The majority of CCHS cases occur because of a de novo PHOX2B mutation, but 5-10% of children with CCHS inherit the mutation from an asymptomatic parent who is mosaic for the PHOX2B mutation. CCHS is inherited in an autosomal dominant manner. Therefore, an individual with CCHS has a 50% chance of transmitting the mutation, and resulting disease phenotype, to each child. Mosaic parents have up to a 50% chance of transmitting the PHOX2B mutation to each offspring. Genetic counseling is essential for family planning and for preparedness in the delivery room for an anticipated CCHS birth. PHOX2B testing is advised for both parents of a child with CCHS to anticipate risk of recurrence in subsequent pregnancies. Further, prenatal testing for PHOX2B mutation is clinically available (www.genetests.org) for families with a known PHOX2B mutation.

Neuropathology

Anatomic findings in the brains of individuals with CCHS from early MRI studies were unremarkable, and those from autopsies were inconsistent. In a small cohort of adolescents with suspected CCHS, though without PHOX2B mutation confirmation, neuropathologic brainstem changes were identified by diffusion tensor imaging (DTI) in structures known to mediate central chemosensitivity and to link a network of cardiovascular, respiratory, and affective responses. The neuroanatomic defects in CCHS are likely the result of focal PHOX2B (mis)expression coupled with, in the suboptimally managed patient, sequelae of recurrent hypoxemia/hypercarbia. On the basis of rodent studies and functional MRI (fMRI) in humans, the following regions pertinent to respiratory control show PHOX2B expression in the pons and medulla of the brainstem: locus coeruleus, dorsal respiratory group, nucleus ambiguus, parafacial respiratory group, among other areas. Physiologic evidence suggests that the respiratory failure in these children is mostly based on defects in central mechanisms, but peripheral mechanisms (mainly carotid bodies) are also important.

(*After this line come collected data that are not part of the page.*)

(* ------------------------------------------------------------------ *)
(** ** Properties of the header parsing in [main] *)

Lemma alter_breaks_magic (i : Z) (b : byte) (data : list byte) :
  sizeof_header <= Zlength data ->
  has_msdos_magic data /\ has_zimg_magic data /\ has_linux_magic data ->
  in_magic i ->
  b <> nth (Z.to_nat i) data x00 ->
  ~ has_msdos_magic (alter i b data)
  \/ ~ has_zimg_magic (alter i b data)
  \/ ~ has_linux_magic (alter i b data).
Proof.
  unfold has_msdos_magic, has_zimg_magic, has_linux_magic, in_magic.
  change sizeof_header with 64. change (offsetof msdos_magic) with 0.
  change (offsetof zimg) with 4. change (offsetof linux_magic) with 56.
  intros Hlen (Hm & Hz & Hl) Hi Hb.
  assert (Hnth : nth (Z.to_nat i) (alter i b data) x00 = b)
    by (apply alter_nth; lia).
  destruct Hi as [Hi|[Hi|Hi]]; [left|right; left|right; right];
    intros H'; apply Hb; rewrite <- Hnth; symmetry.
  - apply (slice_eq_nth 0 2); [lia | lia | congruence].
  - apply (slice_eq_nth 4 4); [lia | lia | congruence].
  - apply (slice_eq_nth 56 4); [lia | lia | congruence].
Qed.

(** C2: in every run in which the streams open and the input holds a
    complete header, a mismatch in [msdos_magic], [zimg] or [linux_magic]
    makes [main] print "Error: input is not a kernel EFI image" and return
    [EXIT_FAILURE], with no report and no copy; this is so in particular for
    an image obtained from a well-formed one by altering a single byte of
    one of the three members; and no run that returns [EXIT_SUCCESS] has a
    header in which one of the three checks fails. *)
Theorem bad_magic_rejected :
  (forall fuel env argv data seekable,
      opens env argv data seekable ->
      sizeof_header <= Zlength data ->
      ~ has_msdos_magic data \/ ~ has_zimg_magic data \/ ~ has_linux_magic data ->
      exists r,
        main fuel env argv = Some r
        /\ r_status r = EXIT_FAILURE
        /\ p_out (r_proc r) = []
        /\ p_err (r_proc r) = [("Error: input is not a kernel EFI image" ++ nl)%string]
        /\ p_trace (r_proc r) = open_events argv ++ [Efread sizeof_header 1 true])
  /\ (forall fuel env argv data seekable i b,
         opens env argv (alter i b data) seekable ->
         sizeof_header <= Zlength data ->
         has_msdos_magic data /\ has_zimg_magic data /\ has_linux_magic data ->
         in_magic i ->
         b <> nth (Z.to_nat i) data x00 ->
         exists r,
           main fuel env argv = Some r
           /\ r_status r = EXIT_FAILURE
           /\ p_err (r_proc r)
              = [("Error: input is not a kernel EFI image" ++ nl)%string])
  /\ (forall fuel env argv r,
         main fuel env argv = Some r ->
         r_status r = EXIT_SUCCESS ->
         exists data seekable,
           opens env argv data seekable
           /\ sizeof_header <= Zlength data
           /\ has_msdos_magic data /\ has_zimg_magic data /\ has_linux_magic data).
Proof.
  assert (Hreject : forall fuel env argv data seekable,
             opens env argv data seekable ->
             sizeof_header <= Zlength data ->
             ~ has_msdos_magic data \/ ~ has_zimg_magic data \/ ~ has_linux_magic data ->
             exists r,
               main fuel env argv = Some r
               /\ r_status r = EXIT_FAILURE
               /\ p_out (r_proc r) = []
               /\ p_err (r_proc r)
                  = [("Error: input is not a kernel EFI image" ++ nl)%string]
               /\ p_trace (r_proc r)
                  = open_events argv ++ [Efread sizeof_header 1 true]).
  { intros fuel env argv data seekable Hopens Hlen Hbad.
    apply (main_bad_magic fuel env argv data seekable); [exact Hopens | exact Hlen |].
    destruct (magic_mismatch (header_of env data)) eqn:Hm; [reflexivity|].
    apply (header_of_magic env data Hlen) in Hm. tauto. }
  split; [exact Hreject|]. split.
  - intros fuel env argv data seekable i b Hopens Hlen Hok Hi Hb.
    assert (Hi' : 0 <= i < Zlength data).
    { change sizeof_header with 64 in Hlen. unfold in_magic in Hi.
      change (offsetof msdos_magic) with 0 in Hi.
      change (offsetof zimg) with 4 in Hi.
      change (offsetof linux_magic) with 56 in Hi. lia. }
    destruct (Hreject fuel env argv (alter i b data) seekable Hopens)
      as (r & Hr & Hst & _ & Herr & _).
    + rewrite alter_length by exact Hi'. exact Hlen.
    + now apply alter_breaks_magic.
    + exists r. repeat split; assumption.
  - exact main_success_inv.
Qed.

Lemma bad_magic_rejected_witness :
  (exists r,
      main 2 (sample_env BigEndian mx_image true 100) sample_argv = Some r
      /\ r_status r = EXIT_FAILURE
      /\ p_out (r_proc r) = []
      /\ p_err (r_proc r) = [("Error: input is not a kernel EFI image" ++ nl)%string]
      /\ p_trace (r_proc r) = open_events sample_argv ++ [Efread sizeof_header 1 true])
  /\ (exists r,
         main 2 (sample_env LittleEndian
                   (alter 58 x83 (sample_header 64 4 ++ [xaa; xbb; xcc; xdd]))
                   true 100)
              sample_argv = Some r
         /\ r_status r = EXIT_FAILURE
         /\ p_err (r_proc r)
            = [("Error: input is not a kernel EFI image" ++ nl)%string]).
Proof.
  split.
  - apply (proj1 bad_magic_rejected 2%nat (sample_env BigEndian mx_image true 100)
             sample_argv mx_image true).
    + split; [vm_compute; discriminate|].
      split; [eexists; split; reflexivity|].
      intros _. exists 100. reflexivity.
    + vm_compute. discriminate.
    + left. vm_compute. discriminate.
  - apply (proj1 (proj2 bad_magic_rejected) 2%nat
             (sample_env LittleEndian
                (alter 58 x83 (sample_header 64 4 ++ [xaa; xbb; xcc; xdd])) true 100)
             sample_argv (sample_header 64 4 ++ [xaa; xbb; xcc; xdd]) true 58 x83).
    + split; [vm_compute; discriminate|].
      split; [eexists; split; reflexivity|].
      intros _. exists 100. reflexivity.
    + vm_compute. discriminate.
    + repeat split; reflexivity.
    + right. right. vm_compute. split; [discriminate | reflexivity].
    + vm_compute. discriminate.
Defined.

Patients with CCHS have deficient carbon dioxide sensitivity during wakefulness and sleep; they do not respond with increased ventilation or arousal to hypercarbia during sleep. During wakefulness, a subset of patients may respond sufficiently to avoid hypercarbia, but most individuals with CCHS have hypoventilation that is severe enough that hypercarbia is apparent in the resting awake state. Children with CCHS also have altered sensitivity to hypoxia while awake and asleep. A key feature of CCHS is the lack of respiratory distress or sense of asphyxia with physiologic compromise. This lack of responsiveness to hypercarbia and/or hypoxemia with subsequent respiratory failure does not improve with advancing age. A subset of older children with CCHS may show an increase in ventilation (specifically increase in respiratory rate rather than increase in tidal volume) when they are exercised at various work rates, a response that is possibly secondary to neural reflexes from rhythmic limb movements—although the increase in minute ventilation is often insufficient to avoid physiologic compromise.